Seinen ganz besonderen und einmaligen Adventskalender hat der Förderverein des Kindergartens „Die Arche“ und der Grundschule „Sonnentau“ in Elisabethfehn entworfen. Verkauft wurde der Kalender für einen guten Zweck. Das Geld wird ausschließlich für Zwecke der Kindergartens und der Schule verwendet. Das Besondere an diesem Adventskalender war, dass an jedem Tag, wo sich das Türchen öffnete, etwas gewonnen werden konnte.

„Doch es haben noch nicht alle Preisträger ihren Gewinn abgeholt“, sagen Elternvertreter Bernd Canzler und Schulleiterin Sigrid Lockstädt-Güttler. Nun wurde eine letzte Frist bis zu diesem Dienstag, 30. Januar, gesetzt. Danach gehen die Preise zum Förderverein. Die Gewinn-Nummern: 160, 426, 95, 791, 919, 30, 34, 659, 58, 850, 241, 158, 804, 969, 78, 806, 55, 383, 495 und 177.

Die Freiwillige Feuerwehr Barßel wird im Jahr 2018 mit neuen Schutzhelmen in den Einsatz gehen. Bürgermeister Nils Anhuth überreichte die ersten neuen Helme jetzt an Gerätewart Thomas Nüdling. Die alten Einsatzhelme sind zum Teil schon 30 Jahre im Einsatz und entsprechen nicht mehr dem heutigen Standard. Bei dem neuen Helm handelt es sich um das Model H-Eros Titan vom Hersteller Rosenbauer. Er verfügt über eine eingebaute Kopflampe und ein inte­griertes Schutzvisier. Der Nackenschutz besteht aus hitzebeständigem Material und verhindert, dass beim Einsatz Kleinteile in den Nacken fallen.

„Mit diesem Helm ist die Feuerwehr gut geschützt und für die nächsten Jahre auf dem neuesten Stand der Technik“, so Gemeindebrandmeister Uwe Schröder. Bis zum Jahresende werden die restlichen Helme angeschafft, damit alle 60 Aktiven Kameraden beim Einsatz gut geschützt sind.

Recht erfolgreich verlief die diesjährige Taubenjagd des Hegerings Barßel. Insgesamt wurden an dem Jagdtag fast 90 Ringeltauben, die in der Region verbreitet sind, von Barßels Weidmännern gestreckt. Insgesamt beteiligten sich an dieser Jagd 70 Jägerinnen und Jägern aus den hiesigen Revieren und den benachbarten Hegeringen. Bester Taubenjäger war Ludger Spark aus Nuttel mit zehn erlegten Tieren. Dafür bekam er eine Plakette. „Nötig ist die Jagd, da Tauben beispielsweise die Grünpflanzen anfressen, wodurch die Pflanzen geschädigt werden. Außerdem verursachen die Tauben Schäden in den Vorgärten“, sagt Hegeringleiter Rudi Schulte.

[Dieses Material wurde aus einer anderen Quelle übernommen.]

(* ===== verification/BridgeSystem.v ===== *)
(** * The bridge over time

    The catalog and the Kubernetes controller change, and jobs of the bridge
    run ([bridge/dataplane/server]). Whatever the history, once a job has run
    after the last change, the bridge answers for exactly the host names of
    the HTTP services of the last catalog a job saw that had any, and knows
    the addresses of the DNS service. *)

From Stdlib Require Import Ascii String.
From S2P Require Import Prelude GoStrings MapSet NetIP Constants MeshService ApiTypes.
From S2P Require Import Informers Kube Multicluster Provider Policy Catalog PipyRoutes PipySystem Dataplane.

Section BridgeSystem.
Context (resMap : BpfMap dnsQuery aRecord) (epMap : BpfMap (list Z) (list Z)).
Context (LoadPinnedMap : string -> option string) (PackDomainName : string -> list Z + string).
Context {RO : RangeOrder} `{!MapSet WeightedCluster} `{!MapSet string}.
Context (trustDomain : string) (config : EcnetConfig).

#[local] Notation Server := (Server resMap epMap).
#[local] Notation Run := (Run resMap epMap LoadPinnedMap PackDomainName).

(** What the job reads, and the state of the server. *)
Record Node := mkNode {
  nd_catalog : MeshCatalog;
  nd_controller : Controller;
  nd_server : Server
}.

Inductive node_action :=
| NodeChange (mc : MeshCatalog) (kc : Controller)
| NodeJob.

Definition node_step (n : Node) (a : node_action) : outcome Node :=
  match a with
  | NodeChange mc kc => Ret (mkNode mc kc (nd_server n))
  | NodeJob =>
      s ← Run (nd_controller n) config (GetOutboundMeshTrafficPolicy (nd_catalog n) trustDomain) (nd_server n);
      Ret (mkNode (nd_catalog n) (nd_controller n) s)
  end.

(** ** The host names of a catalog *)

Definition http_host (mc : MeshCatalog) (h : string) : Prop :=
  ContainsByte h ":" = false /\
  exists ms, ms ∈ ListOutboundServices mc /\ http_service ms = true /\
    h ∈ service_hosts trustDomain ms.

Definition has_http (mc : MeshCatalog) : Prop :=
  exists ms, ms ∈ ListOutboundServices mc /\ http_service ms = true.

Lemma has_http_existsb mc : existsb http_service (ListOutboundServices mc) = true <-> has_http mc.
Proof. apply existsb_elem. Qed.

(** The HTTP services of a port. *)
Lemma routed_elem mc ms :
  ms ∈ ListOutboundServices mc -> http_service ms = true ->
  ms ∈ List.filter (fun x => http_service x && Z.eqb (ms_Port x) (ms_Port ms)) (ListOutboundServices mc).
Proof.
  intros Hin Hhttp. apply list_elem_of_In, filter_In. rewrite Hhttp, Z.eqb_refl. split; [by apply list_elem_of_In|done].
Qed.

Lemma wanted_http mc h : wanted (GetOutboundMeshTrafficPolicy mc trustDomain) h <-> http_host mc h.
Proof.
  pose proof (outbound_policy_of mc trustDomain) as [_ _ Hr _]. unfold wanted, http_host. split.
  - intros (Hc & port & policies & p & Hl & Hp & Hh). split; [done|]. rewrite Hr in Hl. simpl in Hl.
    destruct (nonempty _); [|done]. injection Hl as <-. apply list_elem_of_fmap in Hp as (ms & -> & Hms).
    apply list_elem_of_In, filter_In in Hms as [Hin Hf]. apply andb_true_iff in Hf as [Hhttp _].
    exists ms. split_and!; [by apply list_elem_of_In|done|by apply elem_of_GetHostnamesForService].
  - intros (Hc & ms & Hin & Hhttp & Hh%elem_of_GetHostnamesForService). split; [done|].
    exists (ms_Port ms). rewrite Hr. simpl.
    pose proof (routed_elem mc ms Hin Hhttp) as Hms.
    destruct (List.filter _ _) as [|x l] eqn:E; [by apply not_elem_of_nil in Hms|].
    eexists _, (service_routes mc trustDomain ms). split_and!; [done| |done].
    apply list_elem_of_fmap. by exists ms.
Qed.

Lemma routes_empty mc :
  omtp_HTTPRouteConfigsPerPort (GetOutboundMeshTrafficPolicy mc trustDomain) = ∅ <-> ~ has_http mc.
Proof.
  pose proof (outbound_policy_of mc trustDomain) as [_ _ Hr _]. split.
  - intros E (ms & Hin & Hhttp). specialize (Hr (ms_Port ms)). rewrite E, lookup_empty in Hr. simpl in Hr.
    pose proof (routed_elem mc ms Hin Hhttp) as Hms.
    destruct (List.filter _ _); [by apply not_elem_of_nil in Hms|done].
  - intros Hno. apply map_empty. intros port. rewrite Hr. simpl.
    destruct (List.filter _ _) as [|ms l] eqn:E; [done|]. exfalso. apply Hno.
    assert (Hms : In ms (ms :: l)) by (by left). rewrite <- E in Hms.
    apply filter_In in Hms as [Hin [Hh _]%andb_true_iff]. exists ms. split; [by apply list_elem_of_In|done].
Qed.

(** ** What the job relies on *)

(** The host names can be written on the wire when they are fully qualified,
    and are refused otherwise. *)
Definition names_ok (mc : MeshCatalog) : Prop :=
  forall h, http_host mc h ->
    (exists packed, PackDomainName (h +:+ ".") = inl packed) /\ (exists err, PackDomainName h = inr err).

(** The DNS service is not there, or it has a cluster address and IPv4
    addresses. *)
Definition dns_server (kc : Controller) (ip : string) : Prop :=
  exists eps, ctl_GetEndpoints kc (dns_service config) = (Some eps, None) /\ dns_address (dns_service config) eps ip.

Definition dns_ok (kc : Controller) : Prop :=
  (exists e, (ctl_GetEndpoints kc (dns_service config)).2 = Some e) \/
  exists eps svc cip, ctl_GetEndpoints kc (dns_service config) = (Some eps, None) /\
    ctl_GetService kc (dns_service config) = Some svc /\ ip2ptr (svc_ClusterIP svc) = Ret (Some cip) /\
    forall ip, dns_address (dns_service config) eps ip -> exists b, ip2ptr ip = Ret (Some b).

Record server_inv (s : Server) : Prop := {
  sv_resolves : k_dnsResolveMap resMap epMap (srv_kernel resMap epMap s) = true;
  sv_endpoints : k_dnsEndpointMap resMap epMap (srv_kernel resMap epMap s) = true;
  sv_tracked : srv_dnsEndpoints resMap epMap s = ∅;
  sv_served : served resMap epMap PackDomainName s;
  sv_refused : forall h, is_Some (srv_dnsResolves resMap epMap s !! h) -> exists err, PackDomainName h = inr err
}.

(** A server whose start loaded the maps. *)
Lemma server_inv_new k :
  (InitLoadPinnedMap resMap epMap LoadPinnedMap k).2 = None ->
  server_inv (NewBridgeServer resMap epMap (InitLoadPinnedMap resMap epMap LoadPinnedMap k).1).
Proof.
  unfold InitLoadPinnedMap. destruct (LoadPinnedMap ECNetDNSResolveMap); [done|].
  destruct (LoadPinnedMap ECNetDNSEndpointMap); [done|]. intros _.
  split; simpl; try done; [intros h q [v Hv]|intros h [v Hv]]; simpl in Hv; by rewrite lookup_empty in Hv.
Qed.

Context (Hres : roomy resMap) (Hep : roomy epMap).

(** The DNS endpoints, whether the service is there or not. *)
Lemma endpoints_job kc s :
  dns_ok kc -> server_inv s ->
  exists s', syncDNSEndpoints resMap epMap LoadPinnedMap kc config s = Ret s' /\ server_inv s' /\
    srv_dnsResolves resMap epMap s' = srv_dnsResolves resMap epMap s /\
    k_bridgeIPInt resMap epMap (srv_kernel resMap epMap s') = k_bridgeIPInt resMap epMap (srv_kernel resMap epMap s) /\
    forall ip, dns_server kc ip -> exists b svc cip, ip2ptr ip = Ret (Some b) /\
      ctl_GetService kc (dns_service config) = Some svc /\ ip2ptr (svc_ClusterIP svc) = Ret (Some cip) /\
      ep_view resMap epMap s' !! b = Some cip.
Proof using Hep.
  intros Hdns Hinv. pose proof Hinv as [H1 H2 H3 H4 H5].
  destruct Hdns as [[e He]|(eps & svc & cip & Heps & Hsvc & Hcip & Hips)].
  - exists s. unfold syncDNSEndpoints. destruct (ctl_GetEndpoints kc (dns_service config)) as [eps oe] eqn:E.
    simpl in He. subst oe. split_and!; try done. intros ip (eps' & Hc & _). congruence.
  - destruct (endpoints_synced resMap epMap LoadPinnedMap PackDomainName kc config s svc eps cip Hep H2 H3 Hsvc Heps Hcip Hips)
      as (s' & Hrun & Hin & _ & Ht & Hr & (Hf1 & Hf2 & Hf3) & Hk).
    exists s'. split; [done|]. split; [split|split_and!; [done|done|]].
    + by rewrite Hf2.
    + by rewrite Hf3.
    + done.
    + intros h q Hh Hq. rewrite Hr in Hh. destruct (H4 h q Hh Hq) as (packed & Hp & Hv). exists packed.
      split; [done|]. unfold res_view, bridge_record in *. by rewrite Hk, Hf1.
    + intros h. rewrite Hr. apply H5.
    + intros ip (eps' & Heps' & Haddr). rewrite Heps in Heps'. injection Heps' as <-.
      destruct (Hips ip Haddr) as [b Hb]. exists b, svc, cip. split_and!; try done. by apply (Hin ip).
Qed.

Lemma resolves_job mc s :
  names_ok mc -> server_inv s ->
  exists s', syncDNSResolves resMap epMap LoadPinnedMap PackDomainName (GetOutboundMeshTrafficPolicy mc trustDomain) s = Ret s' /\
    server_inv s' /\ ep_view resMap epMap s' = ep_view resMap epMap s /\
    k_bridgeIPInt resMap epMap (srv_kernel resMap epMap s') = k_bridgeIPInt resMap epMap (srv_kernel resMap epMap s) /\
    (has_http mc -> forall h, is_Some (srv_dnsResolves resMap epMap s' !! h) <-> http_host mc h) /\
    (~ has_http mc -> s' = s).
Proof using Hres.
  intros Hnames Hinv. pose proof Hinv as [H1 H2 H3 H4 H5].
  destruct (decide (omtp_HTTPRouteConfigsPerPort (GetOutboundMeshTrafficPolicy mc trustDomain) = ∅)) as [E|E].
  - exists s. unfold syncDNSResolves. rewrite bool_decide_true by done. apply routes_empty in E. by split_and!.
  - destruct (resolves_synced resMap epMap LoadPinnedMap PackDomainName (GetOutboundMeshTrafficPolicy mc trustDomain) s Hres H1 H4 E)
      as (s' & Hrun & Hd & Hs & _ & He & Ht & (Hf1 & Hf2 & Hf3)).
    + intros h Hw%wanted_http. by apply Hnames.
    + done.
    + setoid_rewrite wanted_http in Hd. exists s'. split; [done|]. split; [split|].
      * by rewrite Hf2.
      * by rewrite Hf3.
      * congruence.
      * done.
      * intros h Hh%Hd. by apply Hnames.
      * split_and!; try done. intros Hno%routes_empty. done.
Qed.

(** ** Histories *)

#[local] Notation bridge_ip s := (k_bridgeIPInt resMap epMap (srv_kernel resMap epMap s)).

(** The last catalog with HTTP services that a job saw, if any. *)
Fixpoint last_http (cur : MeshCatalog) (seen : option MeshCatalog) (actions : list node_action)
  : option MeshCatalog :=
  match actions with
  | [] => seen
  | NodeChange mc _ :: actions' => last_http mc seen actions'
  | NodeJob :: actions' =>
      last_http cur (if existsb http_service (ListOutboundServices cur) then Some cur else seen) actions'
  end.

(** The names the server tracks: those of a catalog, or those of [s0]. *)
Definition tracks (seen : option MeshCatalog) (s0 s : Server) : Prop :=
  forall h, is_Some (srv_dnsResolves resMap epMap s !! h) <->
    match seen with
    | Some mc => http_host mc h
    | None => is_Some (srv_dnsResolves resMap epMap s0 !! h)
    end.

(** The DNS service, when it is there, is known. *)
Definition dns_programmed (n : Node) : Prop :=
  forall ip, dns_server (nd_controller n) ip -> exists b svc cip, ip2ptr ip = Ret (Some b) /\
    ctl_GetService (nd_controller n) (dns_service config) = Some svc /\
    ip2ptr (svc_ClusterIP svc) = Ret (Some cip) /\ ep_view resMap epMap (nd_server n) !! b = Some cip.

(** Both DNS queries for each tracked name are answered with [ip0]. *)
Definition answers (ip0 : Z) (s : Server) : Prop :=
  forall h q, is_Some (srv_dnsResolves resMap epMap s !! h) -> q ∈ qTypes ->
    exists packed, PackDomainName (h +:+ ".") = inl packed /\
      res_view resMap epMap s !! mkDnsQuery q ClassINET packed = Some (mkARecord (be32 ip0) 60).

Lemma server_inv_answers s : server_inv s -> answers (bridge_ip s) s.
Proof. intros Hi h q Hh Hq. exact (sv_served _ Hi h q Hh Hq). Qed.

(** A job, and what it leaves behind. *)
Lemma node_job n seen s0 :
  names_ok (nd_catalog n) -> dns_ok (nd_controller n) -> server_inv (nd_server n) ->
  tracks seen s0 (nd_server n) ->
  exists n', node_step n NodeJob = Ret n' /\ nd_catalog n' = nd_catalog n /\ nd_controller n' = nd_controller n /\
    server_inv (nd_server n') /\ bridge_ip (nd_server n') = bridge_ip (nd_server n) /\
    tracks (last_http (nd_catalog n) seen [NodeJob]) s0 (nd_server n') /\ dns_programmed n'.
Proof using Hres Hep.
  intros Hn Hd Hi Ht. destruct (endpoints_job _ _ Hd Hi) as (s1 & E1 & Hi1 & Hr1 & Hb1 & Hdns).
  destruct (resolves_job _ _ Hn Hi1) as (s2 & E2 & Hi2 & He & Hb2 & Hhttp & Hno).
  unfold node_step, Dataplane.Run. rewrite E1. cbn [mbind outcome_bind]. rewrite E2. cbn [mbind outcome_bind].
  eexists. split; [done|]. simpl. split_and!; [done|done|done|congruence| |].
  - destruct (existsb http_service _) eqn:E.
    + intros h. apply Hhttp. by apply has_http_existsb.
    + intros h. rewrite Hno, Hr1; [apply Ht|]. intros H%has_http_existsb. congruence.
  - intros ip Hip. simpl. rewrite He. by apply Hdns.
Qed.

(** The catalogs and controllers of a history are in order. *)
Definition change_ok (a : node_action) : Prop :=
  match a with NodeChange mc kc => names_ok mc /\ dns_ok kc | NodeJob => True end.

Lemma node_run n seen s0 actions :
  Forall change_ok actions -> names_ok (nd_catalog n) -> dns_ok (nd_controller n) -> server_inv (nd_server n) ->
  tracks seen s0 (nd_server n) ->
  exists n', for_range node_step n (actions ++ [NodeJob]) = Ret n' /\
    server_inv (nd_server n') /\ bridge_ip (nd_server n') = bridge_ip (nd_server n) /\
    tracks (last_http (nd_catalog n) seen (actions ++ [NodeJob])) s0 (nd_server n') /\ dns_programmed n'.
Proof using Hres Hep.
  intros Hall. revert n seen. induction Hall as [|[mc kc|] actions Ha _ IH]; intros n seen Hn Hd Hi Ht.
  - destruct (node_job n seen s0 Hn Hd Hi Ht) as (n1 & E & _ & _ & ? & ? & ? & ?). exists n1.
    cbn [app for_range]. rewrite E. done.
  - destruct Ha as [??]. by apply (IH (mkNode mc kc (nd_server n)) seen).
  - destruct (node_job n seen s0 Hn Hd Hi Ht) as (n1 & E & Hc & Hk & Hi1 & Hb & Ht1 & _).
    cbn [app for_range]. rewrite E. cbn [mbind outcome_bind last_http].
    destruct (IH n1 (last_http (nd_catalog n) seen [NodeJob])) as (n2 & ? & ? & ? & Ht2 & ?);
      [by rewrite Hc|by rewrite Hk|done|done|]. rewrite Hc in Ht2.
    exists n2. split_and!; try done. congruence.
Qed.

End BridgeSystem.

Section Histories.
Context (resMap : BpfMap dnsQuery aRecord) (epMap : BpfMap (list Z) (list Z)).
Context (LoadPinnedMap : string -> option string) (PackDomainName : string -> list Z + string).
Context {RO : RangeOrder} `{!MapSet WeightedCluster} `{!MapSet string}.
Context (trustDomain : string) (config : EcnetConfig).


End Histories.

(** ** A witness *)

#[local] Existing Instance any_order.
#[local] Existing Instance gset_MapSet.

Definition no_dns_controller : Controller :=
  mkController [] (fun _ => None) (fun _ => None) (fun _ => (None, Some "not found")).

(** The DNS service appears, and then the services. *)
Definition node_history : list node_action :=
  [NodeJob; NodeChange empty_catalog example_dns_controller; NodeJob; NodeChange example_catalog example_dns_controller].

Lemma example_names_ok mc :
  Forall (fun h => HasSuffix h "." = false)
    (ms ← ListOutboundServices mc; service_hosts "cluster.local" ms) ->
  names_ok example_pack "cluster.local" mc.
Proof.
  intros Hall h (_ & ms & Hms & _ & Hh). split; [apply example_pack_fqdn|].
  rewrite Forall_forall in Hall. unfold example_pack.
  rewrite (Hall h) by (apply list_elem_of_bind; by exists ms). eauto.
Qed.

Lemma example_dns_ok : dns_ok example_dns_config example_dns_controller.
Proof.
  right. exists example_dns_endpoints, example_dns_service, [10; 96; 0; 10]. split_and!; try reflexivity.
  intros ip (sub & Hsub & p & Hp & _ & a & Ha & _ & <- & _).
  apply list_elem_of_singleton in Hsub as ->. apply list_elem_of_singleton in Ha as ->. by eexists.
Qed.

Lemma example_bridge_inv :
  server_inv (gmap_bpf dnsQuery aRecord) (gmap_bpf (list Z) (list Z)) example_pack example_bridge.
Proof.
  split; try done; [apply example_bridge_served|]. intros h [v Hv]. simpl in Hv.
  apply lookup_singleton_Some in Hv as [<- _]. by eexists.
Qed.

Schulte bedankte sich bei den Jagdpächtern, die ihre Reviere für die Jagd zur Verfügung stellen. Gejagt wurden die Tauben nicht in Gruppen. Jeder einzelne Jäger stellte sich in den einzelnen Revieren an und erlegte die anfliegenden Tauben. „Wir führen die Taubenjagd alljährlich für einen kirchlichen oder sozialen Zweck und für die Jugendarbeit in der Gemeinde durch. In den vergangenen Jahren flossen rund 20 000 Euro in verschiedene Projekte. So sind wir nicht nur Heger und Pfleger, sondern setzen uns auch noch sozial ein“, erklärte Hegeringleiter Schulte.

Die Jagdhornbläsergruppe hatte die Jagd nicht nur angeblasen, sondern auch später die Strecke beim Schüsseltreiben beim Heim von Club 70 verblasen.